Definition request_left (s : Side) (l : list Entry) : Prop :=
  match s with
  | Before => exists pre post, l = pre ++ Called (CInsertMessage m) (Ok ()) :: Called (CRoute hto) ans :: post /\
      Forall undisturbing pre /\ Forall message_kept post
  | Between => exists post, l = Called (CRoute hto) ans :: post /\ Forall message_kept post
  | After => Forall message_kept l
  end.
Definition session_left (s : Side) (l : list Entry) : Prop :=
  match s with
  | Before => exists pre post, l = pre ++ Called (CSetRoute hto node) set :: Called (CPending (m_uaid m) now batch) got :: post /\
      Forall undisturbing pre /\ Forall route_kept post
  | Between => exists post, l = Called (CPending (m_uaid m) now batch) got :: post /\ Forall route_kept post
  | After => Forall route_kept l
  end.

(** The backlog has the message, or is full of messages that come before it. *)
Definition read_ahead (ms : list Message) : Prop :=
  m ∈ ms \/ (N.of_nat (length ms) = batch /\ Forall (fun x => msg_le x m) ms).
Definition met : Prop := ans = Ok (Some node) \/ exists ms, got = Ok ms /\ read_ahead ms.

Definition at_state (ps cs : Side) (a : AStore) : Prop :=
  (ps <> Before -> cs <> After -> stored_in m a) /\ (cs <> Before -> ps <> After -> routed_in m node a).

Definition not_over (ps cs : Side) : Prop := ~ (ps = After /\ cs = After).

Lemma request_step ps l en e a e' a' cs : request_left ps (en :: l) -> at_state ps cs a -> not_over ps cs ->
  entry_step en e a e' a' -> met \/ exists ps', request_left ps' l /\ at_state ps' cs a' /\ not_over ps' cs.
Proof.
  intros Hl [Hst Hro] Hov He. destruct ps.
  - destruct Hl as (pre & post & Hl & Hpre & Hpost). right. destruct pre as [|en' pre]; injection Hl as -> ->.
    + exists Between. cbn in He. destruct He as (_ & _ & ->). split_and!; [by exists post| |by intros []].
      split; [|intros; by apply Hro]. intros _ _. apply lookup_insert_eq.
    + apply Forall_cons in Hpre as [[_ Hk] Hpre]. exists Before. split_and!; [by exists pre, post| |by intros []].
      split; [done|]. intros Hc Hp. eapply step_keeps_route; eauto.
  - destruct Hl as (post & Hl & Hpost). injection Hl as -> ->. cbn in He. destruct ans as [o|] eqn:Ha; [|done].
    destruct He as (_ & _ & -> & ->). destruct cs.
    + right. exists After. split_and!; [done| |by intros []]. split; [|done]. intros _ _. by apply Hst.
    + left. left. rewrite Ha. f_equal. by apply Hro.
    + left. left. rewrite Ha. f_equal. by apply Hro.
  - right. apply Forall_cons in Hl as [Hk Hl]. exists After. split_and!; [done| |done]. split; [|done].
    intros _ Hc. eapply step_keeps_message; eauto.
Qed.

Lemma pending_ahead e a x e' a' : a_step (CPending (m_uaid m) now batch) e a x e' a' -> stored_in m a ->
  (now < m_expiry m)%N -> read_ahead x.
Proof.
  intros (_ & _ & all & Hs & Hall & ->) Hm Hnow.
  assert (Hin : m ∈ all).
  { rewrite Hall. apply list_elem_of_filter. split; [done|]. apply elem_of_values. by exists (m_id m). }
  rewrite truncate_take. set (n := N.to_nat batch) in *. rewrite <- (take_drop n all) in Hin, Hs.
  apply elem_of_app in Hin as [Hin|Hin]; [by left|right]. split.
  - rewrite length_take. destruct (decide (length all <= n)) as [Hle|]; [|lia].
    rewrite drop_ge in Hin by done. by apply not_elem_of_nil in Hin.
  - apply Forall_forall. intros y Hy. eapply StronglySorted_app_1_elem_of; eauto.
Qed.

Lemma session_step cs l en e a e' a' ps : (now < m_expiry m)%N -> session_left cs (en :: l) -> at_state ps cs a ->
  not_over ps cs -> entry_step en e a e' a' ->
  met \/ exists cs', session_left cs' l /\ at_state ps cs' a' /\ not_over ps cs'.
Proof.
  intros Hnow Hl [Hst Hro] Hov He. destruct cs.
  - destruct Hl as (pre & post & Hl & Hpre & Hpost). right. destruct pre as [|en' pre]; injection Hl as -> ->.
    + exists Between. cbn in He. destruct set as [o|]; [|done]. destruct He as (_ & _ & -> & _).
      split_and!; [by exists post| |by intros []].
      split; [intros; by apply Hst|]. intros _ _. apply lookup_insert_eq.
    + apply Forall_cons in Hpre as [[Hk _] Hpre]. exists Before. split_and!; [by exists pre, post| |by intros []].
      split; [|done]. intros Hc Hp. eapply step_keeps_message; eauto.
  - destruct Hl as (post & Hl & Hpost). injection Hl as -> ->. cbn [entry_step] in He.
    destruct got as [ms|] eqn:Hg; [|done]. destruct He as [_ He]. pose proof He as (_ & -> & _).
    assert (Hst' : ps <> Before -> met).
    { intros Hps. right. exists ms. split; [done|]. eapply pending_ahead; [exact He|by apply Hst|done]. }
    destruct ps; [|left; by apply Hst'..]. right. exists After. split_and!; [done| |by intros []].
    split; [done|]. intros _ _. by apply Hro.
  - right. apply Forall_cons in Hl as [Hk Hl]. exists After. split_and!; [done| |done]. split; [done|].
    intros _ Hc. eapply step_keeps_route; eauto.
Qed.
----
■ **THE TASK**
When a line in the material above contains the word "eauto", copy that line out.

■ **SOLUTION BELOW**
      split; [done|]. intros Hc Hp. eapply step_keeps_route; eauto.
    intros _ Hc. eapply step_keeps_message; eauto.
  - apply Forall_forall. intros y Hy. eapply StronglySorted_app_1_elem_of; eauto.
      split; [|done]. intros Hc Hp. eapply step_keeps_message; eauto.
    intros _ Hc. eapply step_keeps_route; eauto.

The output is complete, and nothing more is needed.